Entries shown START

(* ===== verification/Console.v ===== *)
(** * kernel/uart.c and kernel/console.c: the console

    The transmit buffer of the UART, the console's [read] and [write] routines
    and the input interrupt with its line editing. *)

From S2P Require Import Prelude State KString Spinlock Norm Printf Sched Sleeplock Vm Proc.

Definition UART_TX_BUF_SIZE : Z := 32.
Definition INPUT_BUF_SIZE : Z := 128.
Definition CONSOLE : nat := 1.

(** ** uart.c *)

(** [WriteReg(reg, v)] for a configuration register. *)
Definition write_reg (reg v : Z) : K unit := modify_uart (fun u => set_ut_cfg (ut_cfg u ++ [(reg, v)]) u).

Definition uartinit : K unit :=
  write_reg 1 0;;                 (* IER: disable interrupts *)
  write_reg 3 128;;               (* LCR: set-baud mode *)
  write_reg 0 3;;                 (* LSB of the divisor *)
  write_reg 1 0;;                 (* MSB of the divisor *)
  write_reg 3 3;;                 (* LCR: eight bits *)
  write_reg 2 7;;                 (* FCR: enable and clear the FIFOs *)
  write_reg 1 3;;                 (* IER: enable both interrupts *)
  initlock L_uart_tx.

(** [ReadReg(LSR) & LSR_TX_IDLE] *)
Definition read_tx_idle : K bool :=
  u ← gets k_uart;
  modify_uart (fun u => set_ut_lsr (tail (ut_lsr u)) u);;
  mret (default true (head (ut_lsr u))).

(** The [while (1)] of [uartstart]: every round but the last sends a byte of the
    buffer. *)
Fixpoint uartstart_loop (fuel : nat) : K unit :=
  match fuel with
  | O => fault "uartstart: out of fuel"
  | S fuel =>
      u ← gets k_uart;
      if ut_w u =? ut_r u then mret tt else
      idle ← read_tx_idle;
      if negb idle then mret tt else
      let c := nth (Z.to_nat (ut_r u mod UART_TX_BUF_SIZE)) (ut_buf u) 0 in
      modify_uart (fun u => set_ut_r (u64 (ut_r u + 1)) u);;
      wakeup Ch_uart_tx;;
      write_thr c;;
      uartstart_loop fuel
  end.

Definition uartstart : K unit := uartstart_loop (S (Z.to_nat UART_TX_BUF_SIZE)).

Fixpoint uartputc_wait (fuel : nat) : K unit :=
  match fuel with
  | O => fault "uartputc: out of fuel"
  | S fuel =>
      u ← gets k_uart;
      if ut_w u =? u64 (ut_r u + UART_TX_BUF_SIZE) then
        sleep Ch_uart_tx L_uart_tx;;
        uartputc_wait fuel
      else mret tt
  end.

Definition uart_store (c : Z) (u : uartst) : uartst :=
  set_ut_w (u64 (ut_w u + 1)) (set_ut_buf (<[Z.to_nat (ut_w u mod UART_TX_BUF_SIZE) := u8 c]> (ut_buf u)) u).

Definition uartputc (c : Z) : K unit :=
  acquire L_uart_tx;;
  env_fuel uartputc_wait;;
  modify_uart (uart_store c);;
  uartstart;;
  release L_uart_tx.

Definition uartgetc : K Z :=
  u ← gets k_uart;
  match ut_rx u with
  | [] => mret (-1)
  | c :: rx => modify_uart (set_ut_rx rx);; mret c
  end.

(** ** console.c *)

Definition modify_cons (f : consst -> consst) : K unit := modify (fun s => set_k_cons (f (k_cons s)) s).

(** [C('x')] *)
Definition ctrl (s : string) : Z := chr s - chr "@".

Fixpoint consolewrite_loop (fuel : nat) (src : origin) (i n : Z) : K Z :=
  match fuel with
  | O => fault "consolewrite: out of fuel"
  | S fuel =>
      if i <? n then
        x ← either_copyin (origin_add src i) 1;
        if snd x =? -1 then mret i else
        uartputc (nth 0 (fst x) 0);;
        consolewrite_loop fuel src (i + 1) n
      else mret i
  end.

Definition consolewrite (src : origin) (n : Z) : K Z := consolewrite_loop (S (Z.to_nat n)) src 0 n.

(** Waiting for input; [false] when it returned -1, with the lock released. *)
Fixpoint consoleread_wait (fuel : nat) : K bool :=
  match fuel with
  | O => fault "consoleread: out of fuel"
  | S fuel =>
      c ← gets k_cons;
      if cons_r c =? cons_w c then
        me ← this_proc;
        k ← killed me;
        if negb (k =? 0) then
          release L_cons;;
          mret false
        else
          sleep Ch_cons L_cons;;
          consoleread_wait fuel
      else mret true
  end.

(** The loop of [consoleread]; [None] when it returned -1.  Otherwise the final
    [n], and the bytes delivered. *)
Fixpoint consoleread_loop (fuel : nat) (d : dest) (n target : Z) (acc : list Z) : K (option (Z * list Z)) :=
  match fuel with
  | O => fault "consoleread: out of fuel"
  | S fuel =>
      if 0 <? n then
        ok ← env_fuel consoleread_wait;
        if negb ok then mret None else
        cn ← gets k_cons;
        let c := nth (Z.to_nat (cons_r cn mod INPUT_BUF_SIZE)) (cons_buf cn) 0 in
        modify_cons (fun cn => set_cons_r (u32 (cons_r cn + 1)) cn);;
        if c =? ctrl "D" then
          when (u32 n <? target) (modify_cons (fun cn => set_cons_r (u32 (cons_r cn - 1)) cn));;
          mret (Some (n, acc))
        else
        r ← either_copyout d [c];
        if r =? -1 then mret (Some (n, acc)) else
        if c =? 10 then mret (Some (n - 1, acc ++ [c])) else
        consoleread_loop fuel (dest_add d 1) (n - 1) target (acc ++ [c])
      else mret (Some (n, acc))
  end.

Definition consoleread (d : dest) (n : Z) : K (Z * list Z) :=
  let target := u32 n in
  acquire L_cons;;
  r ← consoleread_loop (S (Z.to_nat n)) d n target [];
  match r with
  | None => mret (-1, [])
  | Some (n, acc) =>
      release L_cons;;
      mret (s32 (target - n), acc)
  end.

(** Kill line: erase back to the last newline or to [cons.w]; the buffer size
    bounds the rounds. *)
Fixpoint kill_line (fuel : nat) : K unit :=
  match fuel with
  | O => fault "consoleintr: out of fuel"
  | S fuel =>
      cn ← gets k_cons;
      if negb (cons_e cn =? cons_w cn) &&
         negb (nth (Z.to_nat (u32 (cons_e cn - 1) mod INPUT_BUF_SIZE)) (cons_buf cn) 0 =? 10) then
        modify_cons (fun cn => set_cons_e (u32 (cons_e cn - 1)) cn);;
        consputc BACKSPACE;;
        kill_line fuel
      else mret tt
  end.

(** The process with the largest pid: the loop of the control-C case. *)
Fixpoint largest_pid (todo : list nat) (cur : nat) : K nat :=
  match todo with
  | [] => mret cur
  | i :: todo =>
      p ← proc_at i;
      c ← proc_at cur;
      if negb (bool_decide (p_state p = UNUSED)) && (p_pid c <? p_pid p)
      then largest_pid todo i else largest_pid todo cur
  end.

Definition cons_store (c : Z) (cn : consst) : consst :=
  set_cons_e (u32 (cons_e cn + 1)) (set_cons_buf (<[Z.to_nat (cons_e cn mod INPUT_BUF_SIZE) := u8 c]> (cons_buf cn)) cn).

Definition consoleintr (c : Z) : K unit :=
  acquire L_cons;;
  (if c =? ctrl "P" then procdump
   else if c =? ctrl "U" then kill_line (S (Z.to_nat INPUT_BUF_SIZE))
   else if c =? ctrl "C" then
     cur ← largest_pid (seq 0 NPROC) 0;
     p ← proc_at cur;
     match p_parent p with
     | None => fault "consoleintr: current_proc->parent is null"
     | Some j =>
         q ← proc_at j;
         when (negb (p_pid q =? 1)) (setkilled cur)
     end
   else if (c =? ctrl "H") || (c =? 127) then
     cn ← gets k_cons;
     when (negb (cons_e cn =? cons_w cn))
       (modify_cons (fun cn => set_cons_e (u32 (cons_e cn - 1)) cn);;
        consputc BACKSPACE)
   else
     cn ← gets k_cons;
     when (negb (c =? 0) && (u32 (cons_e cn - cons_r cn) <? INPUT_BUF_SIZE))
       (let c := if c =? 13 then 10 else c in
        consputc c;;
        modify_cons (cons_store c);;
        cn ← gets k_cons;
        when ((c =? 10) || (c =? ctrl "D") || (u32 (cons_e cn - cons_r cn) =? INPUT_BUF_SIZE))
          (modify_cons (fun cn => set_cons_w (cons_e cn) cn);;
           wakeup Ch_cons)));;
  release L_cons.

(** The [while (1)] of [uartintr]: every round but the last takes a byte from the
    receiver. *)
Fixpoint uartintr_loop (fuel : nat) : K unit :=
  match fuel with
  | O => fault "uartintr: out of fuel"
  | S fuel =>
      c ← uartgetc;
      if c =? -1 then mret tt else
      consoleintr c;;
      uartintr_loop fuel
  end.

Definition uartintr : K unit :=
  u ← gets k_uart;
  uartintr_loop (S (length (ut_rx u)));;
  acquire L_uart_tx;;
  uartstart;;
  release L_uart_tx.

Definition consoleinit : K unit :=
  initlock L_cons;;
  uartinit;;
  modify (fun s => set_k_devsw (alter (set_dev_read (Some consoleread_ptr)) CONSOLE (k_devsw s)) s);;
  modify (fun s => set_k_devsw (alter (set_dev_write (Some consolewrite_ptr)) CONSOLE (k_devsw s)) s).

Entries shown END

» Work to complete: Across all the entries above, how many lines hold the word "consputc"? Answer with the number only.

» Solution to the problem: 3